▶ **Exercise brief**: Reproduce exactly, and only, the lines below from the one containing "- intros g [rs" through the one containing "http_GET _ n".

Records shown section start

(* ===== verification/UploadGateway.v ===== *)
(** * The backend worker on the durable queue

    [DurableQueue] is the queue the worker uploads from; with a network that acts
    on its own state and no other task, the gateway is an [UploadWorld].  The sample gateway then
    uploads the record it has received. *)

From Stdlib Require Import ZArith Lia String.
From stdpp Require Import gmap list sorting.
From S2P Require Import Prelude BuildConfig CString Platform Protocol ProtocolSpec.
From S2P Require Import ProtocolTheorems QueueRecord QueueRecordSpec QueueRecordCodec Dedup.
From S2P Require Import QueueStorage DurableQueueCore DurableQueueSpec DurableQueueTheorems.
From S2P Require Import FlashStorage FlashStorageLaws MemoryFlash CommandStore Metrics.
From S2P Require Import PacketProcessor PacketProcessorTheorems DurableQueue DurableQueueWorld.
From S2P Require Import QueueAccount.
From S2P Require Import GatewayConfig UtcTime.
From S2P Require Import Json BackendContract TimeManager Heartbeat WifiManager RadioService.
From S2P Require Import GatewayWorld BackendWorker BackendWorkerTheorems.
Open Scope Z_scope.

#[export] Instance gateway_uploads {F N} `{FileSystem F, Preferences F, Millis F}
  : UploadQueue (Gateway F N) := {
  uq_size g := (durableSize (gw_queue g), g);
  uq_capacity g := (durableCapacity (gw_queue g), g);
  uq_peek n g :=
    let '(ok, records, q, f) := queuePeek n (gw_queue g) (gw_flash g) in
    (ok, records, mkGateway q f (gw_device g));
  uq_finish actions g :=
    let '(ok, q, f) := finish actions (gw_queue g) (gw_flash g) in
    (ok, mkGateway q f (gw_device g));
  uq_recordUploadRetry g :=
    let '(q, f) := recordUploadRetry (gw_queue g) (gw_flash g) in
    mkGateway q f (gw_device g);
  uq_recordFilesystemError g :=
    mkGateway (recordFilesystemError (gw_queue g)) (gw_flash g) (gw_device g);
}.

#[export] Instance gateway_http {F N} `{HttpClient N} : HttpClient (Gateway F N) := {
  http_begin tls timeout url := on_device (http_begin tls timeout url);
  http_POST headers body := on_device (http_POST headers body);
  http_GET headers := on_device (http_GET headers);
  http_getString := on_device http_getString;
  http_end := device_step http_end;
  http_errorToString := http_errorToString;
}.

#[export] Instance gateway_wifi {F N} `{WifiReadings N} : WifiReadings (Gateway F N) := {
  wifi_connected := on_device wifi_connected;
  wifi_getMode := on_device wifi_getMode;
  wifi_stationNum := on_device wifi_stationNum;
  wifi_localIP := on_device wifi_localIP;
  wifi_RSSI := on_device wifi_RSSI;
}.

Section World.
Context {F N : Type} `{EnvironmentLaws F}.
Context `{HttpClient N, WifiReadings N, TrustedTime N, MonotonicClock N}.

Definition upload_ok (g : Gateway F N) : Prop :=
  exists rs, queue_ok (gw_queue g) (gw_flash g) rs.

Definition held (g : Gateway F N) : list QueueRecord := contentsOf (gw_queue g) (gw_flash g).

(** What a step that ends in a good queue with contents [rs] has done. *)
Lemma held_ok (g : Gateway F N) rs :
  queue_ok (gw_queue g) (gw_flash g) rs -> upload_ok g /\ held g = rs.
Proof. intros K. split; [by exists rs|by apply contentsOf_ok]. Qed.

#[export] Instance upload_observations : UploadObservations (Gateway F N) := {
  uw_ok := upload_ok;
  uploads := held;
  quiet g g' := held g' = held g;
  meanwhile g g' := held g' = held g;
  finishing removed g g' := held g' = left_over removed (held g);
}.

Lemma device_same {A} (f : N -> A * N) (g : Gateway F N) : same g (on_device f g).2.
Proof. intros G. unfold on_device. by destruct (f (gw_device g)). Qed.

Lemma step_same (f : N -> N) (g : Gateway F N) : same g (device_step f g).
Proof. by intros G. Qed.

(** A step that keeps the queue's contents, as the queue sees it. *)
Lemma kept_same (g g' : Gateway F N) :
  (forall rs, queue_ok (gw_queue g) (gw_flash g) rs -> queue_ok (gw_queue g') (gw_flash g') rs) ->
  same g g'.
Proof.
  intros Hk [rs K]. destruct (held_ok g' rs (Hk rs K)) as [G E]. split; [exact G|].
  change (held g' = held g). rewrite E. symmetry. by apply (held_ok g rs).
Qed.

#[export] Instance upload_world : UploadWorld (Gateway F N).
Proof.
  constructor; try (intros; first [apply device_same|apply step_same]; fail).
  - done.
  - intros g1 g2 g3 E1 E2. by transitivity (held g2).
  - done.
  - done.
  - intros g1 g2 g3 E1 E2. by transitivity (held g2).
  - intros g1 g2 g3 E1 E2. by transitivity (held g2).
  - cbn. intros g g' _ ->. apply later_refl.
  - cbn. intros g g' ->. by rewrite left_over_nil.
  - cbn. intros removed g1 g2 g3 E ->. exact E.
  - done.
  - intros g [rs K]. cbn. destruct (held_ok g rs K) as [_ ->]. by apply (queue_ok_wf _ _ _ K).
  - intros n g ok out g' G E. cbn in E.
    destruct (queuePeek n (gw_queue g) (gw_flash g)) as [[[ok1 out1] q1] f1] eqn:Ep.
    injection E as <- <- <-. destruct G as [rs K].
    apply (queuePeek_spec _ _ _ rs) in Ep as (K1 & Eo & _); [|done].
    destruct (held_ok g rs K) as [_ Eh].
    destruct (held_ok (mkGateway q1 f1 (gw_device g)) rs K1) as [G1 Eh1].
    cbn. rewrite Eh, Eh1. split_and!; [exact G1|done|exact Eo].
  - intros actions g ok g' [rs K] Hk E. cbn in E. destruct (held_ok g rs K) as [_ Eh].
    destruct (finish actions (gw_queue g) (gw_flash g)) as [[ok1 q1] f1] eqn:Ef.
    injection E as <- <-.
    apply (finish_spec _ _ _ rs) in Ef as (removed & Hsub & K1 & _ & Hall); [|done..].
    destruct (held_ok (mkGateway q1 f1 (gw_device g)) _ K1) as [K1' Eh1].
    split; [done|]. exists removed. cbn. rewrite Eh1, Eh. done.
  - intros g. apply kept_same. intros rs K. cbn.
    destruct (recordUploadRetry (gw_queue g) (gw_flash g)) as [q1 f1] eqn:Er.
    by apply (recordUploadRetry_ok _ _ rs) in Er as [K1 _].
  - intros g. apply kept_same. intros rs K. by apply recordFilesystemError_ok.
  - intros headers body g G. destruct (device_same (http_POST headers body) g G) as [G1 E].
    by split.
Qed.
End World.

#[export] Instance gateway_tasks {F N} `{Tasks N} : Tasks (Gateway F N) :=
  { esp_random := on_device esp_random; taskNotify := device_step taskNotify }.

(** ** A network to compute with

    It answers the coming requests with the given statuses and texts; the clocks
    stand still. *)

Record SimulatedNetwork := mkSimulatedNetwork { sn_answers : list (Z * list Z) }.

#[export] Instance SimulatedNetwork_http : HttpClient SimulatedNetwork := {
  http_begin _ _ _ n := (true, n);
  http_POST _ _ n := (fst (default (-1, []) (head (sn_answers n))), n);
  http_GET _ n := (fst (default (-1, []) (head (sn_answers n))), n);
  http_getString n := (snd (default (-1, []) (head (sn_answers n))), n);
  http_end n := mkSimulatedNetwork (tail (sn_answers n));
  http_errorToString _ := chars "connection refused";
}.

#[export] Instance SimulatedNetwork_wifi : WifiReadings SimulatedNetwork := {
  wifi_connected n := (true, n);
  wifi_getMode n := (WIFI_STA, n);
  wifi_stationNum n := (0, n);
  wifi_localIP n := (chars "192.168.1.7", n);
  wifi_RSSI n := (-60, n);
}.

#[export] Instance SimulatedNetwork_time : TrustedTime SimulatedNetwork :=
  { time_now n := (mkTrustedTimeSnapshot true 1700000000123, n) }.

#[export] Instance SimulatedNetwork_clock : MonotonicClock SimulatedNetwork :=
  { nowUs n := (5000000, n) }.

#[export] Instance SimulatedNetwork_tasks : Tasks SimulatedNetwork :=
  { esp_random n := (1001, n); taskNotify n := n }.

(** The answer to a batch of one. *)
Definition insertedAnswer : json :=
  JObject [("results", JArray
    [JObject [("index", JInt 0); ("status", JString (chars "INSERTED"))]])]%string.

Definition uploadJson : JsonText :=
  tree_json (fun _ => chars "{}")
    (fun text => if decide (text = chars "answer") then Some insertedAnswer else None).

Definition sampleWorker : BackendWorker :=
  BackendWorker_init <| bw_bound := true |> <| bw_mutex := true |>
    <| bw_config->rt_baseUrl :=
         strncpyz (zeros kBackendUrlCapacity) (chars "https://api.gathra.my.id") |>
    <| bw_config->rt_token := strncpyz (zeros kBearerTokenCapacity) (chars "token") |>.

(** A queue that holds one record, with these answers to come. *)
Definition sampleQueued : QueueRecord :=
  recordOfFrame (frameOf (telemetryWire sampleTelemetry)).

Definition queuedOne : EnqueueOutcome * QueueRecord * DurableQueue * MemoryFlash :=
  queueEnqueue sampleQueued sampleQueue emptyFlash.

Definition uploadGateway (answers : list (Z * list Z)) : Gateway MemoryFlash SimulatedNetwork :=
  mkGateway queuedOne.1.2 queuedOne.2 (mkSimulatedNetwork answers).

Lemma sampleQueued_ok answers : upload_ok (uploadGateway answers).
Proof.
  unfold upload_ok, uploadGateway. cbn [gw_queue gw_flash].
  assert (eo_persisted queuedOne.1.1.1 = true) as Ho by (vm_compute; reflexivity).
  destruct queuedOne as [[[o r] q] f] eqn:Eq. unfold queuedOne in Eq. cbn [fst snd] in *.
  assert (record_typed sampleQueued /\ record_padded sampleQueued) as [T P].
  { apply recordOfFrame_typed. split; try (vm_compute; split; congruence).
    - apply (bool_decide_unpack _). vm_compute. reflexivity.
    - vm_compute. lia. }
  apply (queueEnqueue_spec _ _ []) in Eq as (_ & kept & _ & Hk);
    [|exact sampleQueue_ok|exact T|exact P].
  rewrite Ho in Hk. destruct Hk as [K _]. by eexists.
Qed.

Definition sampleUpload :=
  @uploadOnce (Gateway MemoryFlash SimulatedNetwork) gateway_uploads gateway_http gateway_wifi
    gateway_time gateway_clock uploadJson sampleWorker (uploadGateway [(200, chars "answer")]).

Lemma upload_removes_answered_witness :
  sampleUpload.1.1.2 = true /\ length (held (uploadGateway [(200, chars "answer")])) = 1%nat /\
  held sampleUpload.2 = [] /\ sampleUpload.1.1.1 = true.
Proof.
  assert (sampleUpload.1.1.2 = true) as Hs by (vm_compute; reflexivity).
  split; [exact Hs|]. split; [vm_compute; reflexivity|]. split; [vm_compute; reflexivity|].
  destruct (@upload_removes_answered (Gateway MemoryFlash SimulatedNetwork) gateway_uploads
    gateway_http gateway_wifi gateway_time gateway_clock upload_observations upload_world uploadJson
    (tree_json_laws _ _) sampleWorker (uploadGateway [(200, chars "answer")])
    sampleUpload.1.1.1 sampleUpload.1.1.2 sampleUpload.1.2 sampleUpload.2)
    as (_ & queue & removed & _ & _ & _ & Hall).
  - apply sampleQueued_ok.
  - unfold sampleUpload. destruct (uploadOnce _ _) as [[[completed success] b] w]. reflexivity.
  - exact (proj1 (Hall Hs)).
Defined.

(** Three failures in a row. *)
Definition sampleRetries :=
  @uploadRounds (Gateway MemoryFlash SimulatedNetwork) gateway_uploads gateway_http gateway_wifi
    gateway_time gateway_clock gateway_tasks uploadJson 3 sampleWorker
    (uploadGateway [(500, []); (-1, []); (401, [])]).

Lemma backoff_schedule_witness :
  sampleRetries.1.1 = [PauseNotify 2199; PauseNotify 4200; PauseNotify 9001] /\
  follows (bw_config sampleWorker) 0 sampleRetries.1.1.
Proof.
  split; [vm_compute; reflexivity|].
  refine (proj1 (@backoff_schedule (Gateway MemoryFlash SimulatedNetwork) gateway_uploads
    gateway_http gateway_wifi gateway_time gateway_clock gateway_tasks uploadJson 3 sampleWorker
    (uploadGateway [(500, []); (-1, []); (401, [])]) sampleRetries.1.1 sampleRetries.1.2
    sampleRetries.2 _ _ _ _ _)).
  - intros g. vm_compute. split; congruence.
  - reflexivity.
  - split; vm_compute; split; congruence.
  - reflexivity.
  - unfold sampleRetries. destruct (uploadRounds _ _ _) as [[pauses b] w]. reflexivity.
Defined.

Records shown section end

▶ **Response**:
  - intros g [rs K]. cbn. destruct (held_ok g rs K) as [_ ->]. by apply (queue_ok_wf _ _ _ K).
  - intros n g ok out g' G E. cbn in E.
    destruct (queuePeek n (gw_queue g) (gw_flash g)) as [[[ok1 out1] q1] f1] eqn:Ep.
    injection E as <- <- <-. destruct G as [rs K].
    apply (queuePeek_spec _ _ _ rs) in Ep as (K1 & Eo & _); [|done].
    destruct (held_ok g rs K) as [_ Eh].
    destruct (held_ok (mkGateway q1 f1 (gw_device g)) rs K1) as [G1 Eh1].
    cbn. rewrite Eh, Eh1. split_and!; [exact G1|done|exact Eo].
  - intros actions g ok g' [rs K] Hk E. cbn in E. destruct (held_ok g rs K) as [_ Eh].
    destruct (finish actions (gw_queue g) (gw_flash g)) as [[ok1 q1] f1] eqn:Ef.
    injection E as <- <-.
    apply (finish_spec _ _ _ rs) in Ef as (removed & Hsub & K1 & _ & Hall); [|done..].
    destruct (held_ok (mkGateway q1 f1 (gw_device g)) _ K1) as [K1' Eh1].
    split; [done|]. exists removed. cbn. rewrite Eh1, Eh. done.
  - intros g. apply kept_same. intros rs K. cbn.
    destruct (recordUploadRetry (gw_queue g) (gw_flash g)) as [q1 f1] eqn:Er.
    by apply (recordUploadRetry_ok _ _ rs) in Er as [K1 _].
  - intros g. apply kept_same. intros rs K. by apply recordFilesystemError_ok.
  - intros headers body g G. destruct (device_same (http_POST headers body) g G) as [G1 E].
    by split.
Qed.
End World.

#[export] Instance gateway_tasks {F N} `{Tasks N} : Tasks (Gateway F N) :=
  { esp_random := on_device esp_random; taskNotify := device_step taskNotify }.

(** ** A network to compute with

    It answers the coming requests with the given statuses and texts; the clocks
    stand still. *)

Record SimulatedNetwork := mkSimulatedNetwork { sn_answers : list (Z * list Z) }.

#[export] Instance SimulatedNetwork_http : HttpClient SimulatedNetwork := {
  http_begin _ _ _ n := (true, n);
  http_POST _ _ n := (fst (default (-1, []) (head (sn_answers n))), n);
  http_GET _ n := (fst (default (-1, []) (head (sn_answers n))), n);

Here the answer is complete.